Time of course will tone this down, but even that feels like an assault, like a theft, like a violation, like the natural wearing down of the intensity of these feelings insults whomever you felt them for not to mention you for feeling them, and yet it only happens so you can keep living without such intense pain every moment, every breath. It's mercy and a slap in the same phenomenon.
You have my continued sympathy.
Posted by: Sara at April 21, 2007 06:55 PM
Ron, I have no words for a wordsmith but the grief, anger, pain, and fear WILL lessen. Life will never be the same but it will be bearable.
It hasn't been that long, be gentle with yourself, be kind, allow the grief as much time as you need. Take solace where you can, as much as you need.
Posted by: Sally at April 23, 2007 03:08 AM
((( ron )))
Posted by: kathy a at April 23, 2007 04:23 AM
Yes. I suppose you could say that it's a form of PTSD (though I didn't have that kind of phrase available when my sister died).
I found that one of the things I could do was address the physical symptoms rather than necessarily try to wade through the emotional stuff all at once. When I'd start feeling anxious and such, I'd force myself to go for a walk, to stretch, to do SOMETHING to keep from curling into a tight little ball. I also found that, often (but not always) the physical approach helped me open up to dealing with the emotional stuff. And, for me, i went and found a therapist (and lucked into a GREAT one)--when I stopped sleeping, i took that as a cue. It was a huge help for me to be able to process all the grief-related and family-related stuff with people who were neither friends nor family, i.e., with someone who wouldn't hold my words against me somehow.

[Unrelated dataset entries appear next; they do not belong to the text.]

Section whole.
Context `{OSOk, TunBackend, !TunOk}.
Variables (freebsd : bool) (build_date : list Z).

(** What is known of the program when it ends, and while it runs. *)
Definition ended (r : option Z) (w : world) : Prop :=
  match r with
  | Some code => (code = 0 ∨ code = 1) ∧ live_fds (w_t w) = []
  | None => inv w
  end.

(** The program does what its event loop does: [P] is what is known of the loop. *)
Lemma wp_program (P : option Z → world → Prop) fuel prog args :
  (∀ cfg w, cfg_ok cfg → client_ok (w_c w) → live_fds (w_t w) = [] →
    wp (main_run fuel cfg) w (λ r w', ended r w' ∧ P r w')) →
  (∀ w code, code = 0 ∨ code = 1 → P (Some code) w) →
  wp (program freebsd build_date fuel prog args) (mk_world client_init [])
    (λ r w, ended r w ∧ P r w).
Proof.
  intros Hrun HP. unfold program.
  assert (∀ A (m : IO A) w (f : A → M (option Z)) Q, quiet m → live_fds (w_t w) = [] → w_c w = client_init →
    (∀ x w', m (w_t w) = (x, w_t w') → w_c w' = client_init → live_fds (w_t w') = [] → wp (f x) w' Q) →
    wp (x ← io m; f x) w Q) as Hio.
  { intros A m w f Q Hm Hl Hc HQ. wp_step. apply wp_quiet; [done|done|]. intros x w' Hm' Hc' Hl'.
    apply HQ; congruence. }
  assert (∀ code w, code = 0 ∨ code = 1 → live_fds (w_t w) = [] → ended (Some code) w ∧ P (Some code) w)
    as Hend by (intros; split; [by split|auto]).
  destruct (read_options _ _ _ _) as [| |cfg_path0 log_path0 foreground].
  - apply Hio; [auto with c_quiet|done|done|]. intros _ w _ _ Hl. wp_step. auto.
  - apply Hio; [auto with c_quiet|done|done|]. intros _ w _ _ Hl. wp_step. auto.
  - apply Hio; [auto with c_quiet|done|done|]. intros cfg_path w0 _ Hc0 Hl0.
    apply Hio; [auto with c_quiet|done|done|]. intros log_path w1 _ Hc1 Hl1.
    assert (∀ w, w_c w = client_init → live_fds (w_t w) = [] →
      wp (configured fuel cfg_path log_path foreground) w (λ r w, ended r w ∧ P r w)) as Hconf.
    { intros w Hc Hl. unfold configured.
      apply Hio; [auto with c_quiet|done|done|]. intros lg w2 _ Hc2 Hl2. wp_step. wp_step.
      set (file := os _ _). assert (∀ f, file = Some f → bytes f) as Hfile by (intros f; apply os_file_ok).
      clearbody file. set (w3 := mk_world _ _). assert (live_fds (w_t w3) = []) as Hl3 by done.
      assert (w_c w3 = client_init) as Hc3 by done. clearbody w3.
      destruct file as [f|]; cbn [cfg_load mbind option_bind].
      2:{ apply Hio; [auto with c_quiet|done|done|]. intros _ w4 _ Hc4 Hl4.
          apply Hio; [auto with c_quiet|done|done|]. intros _ w5 _ Hc5 Hl5. wp_step. auto. }
      assert (cfg_ok (load_lines (S (length f)) f config_zero)) as Hcfg
        by (apply load_lines_ok; [by apply Hfile|apply config_zero_ok]).
      wp_step.
      { apply Hio; [auto with c_quiet|done|done|]. intros _ w4 _ Hc4 Hl4. wp_step. auto. }
      apply Hio; [auto with c_quiet|done|done|]. intros _ w4 _ Hc4 Hl4. wp_step.
      eapply wp_mono; [apply Hrun; [done| |done]|].
      { rewrite Hc4. apply client_init_ok. }
      intros [code|] w5 [He HP5]; [|by wp_step]. destruct He as [Hcode Hl5].
      wp_step. apply wp_quiet; [auto with c_quiet|done|]. intros _ w6 _ _ Hl6. wp_step. auto. }
    destruct foreground; cbn [negb].
    + wp_step. wp_step. by apply Hconf.
    + apply Hio; [auto with c_quiet|done|done|]. intros [code|] w2 E Hc2 Hl2; [|by apply Hconf].
      wp_step. apply Hend; [|done]. by eapply daemonize_code.
Qed.
End whole.

(** ** Signals *)

(** The signals that arrive before each event of a history, and what the process has become
    after it; main clears [g_reconnect] when it finds it set.  Signals are those that arrive
    once main has installed its handlers. *)
Definition after (ev : event) (p : procsig) : procsig :=
  match ev with Ev SReconnect true => p <| g_reconnect := false |> | _ => p end.
Fixpoint sig_state (sched : nat → list signal) (tr : trace) : procsig :=
  match tr with
  | [] => foldl deliver (mk_procsig handlers false false false) (sched 0%nat)
  | ev :: tr' => foldl deliver (after ev (sig_state sched tr')) (sched (length tr))
  end.

(** The system [base] with these signals. *)
Definition signal_os (sched : nat → list signal) (base : OS) : OS := λ tr s,
  match s return resp s with
  | SQuit => g_quit (sig_state sched tr)
  | SReconnect => g_reconnect (sig_state sched tr)
  | s => base tr s
  end.

Lemma signal_os_ok sched base : @OSOk base → @OSOk (signal_os sched base).
Proof. intros []. by split. Qed.

(** The flags that are not about dying. *)
Definition alive (p : procsig) : Prop := ps_handlers p = handlers ∧ ps_killed p = false.

Lemma deliver_alive p s :
  alive p → s ≠ SIGSEGV →
  alive (deliver p s) ∧ g_quit (deliver p s) = g_quit p || bool_decide (s = SIGINT ∨ s = SIGTERM).
Proof.
  intros [Hh Hk] Hs. unfold deliver, installed. rewrite Hk, Hh.
  destruct s; try done; cbn; rewrite ?orb_true_r, ?orb_false_r; by destruct p.
Qed.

Posted by: narya at April 23, 2007 04:59 PM
Ron, I don't know how I missed this posting when you first wrote it, but when I read it last night I realized it put into words exactly what has been wrong with me since Jeanne died. May I print it out and give it to the shrink with I see her in the morning and she asks how I am? I have no words to comfort you except to say I feel the same way, my sister. And I can't stop begging no one that is just isn't true, even though I know it is. I remember putting something in my stupid myspace blog on Thanksgiving last year that having my sister Jeanne in this world made me feel safe. I don't feel safe now, I feel scared. I feel sad and lonely for my other sisters, and my brother, and my daughters and my granddaughter and the rest of the fam damily. I love you!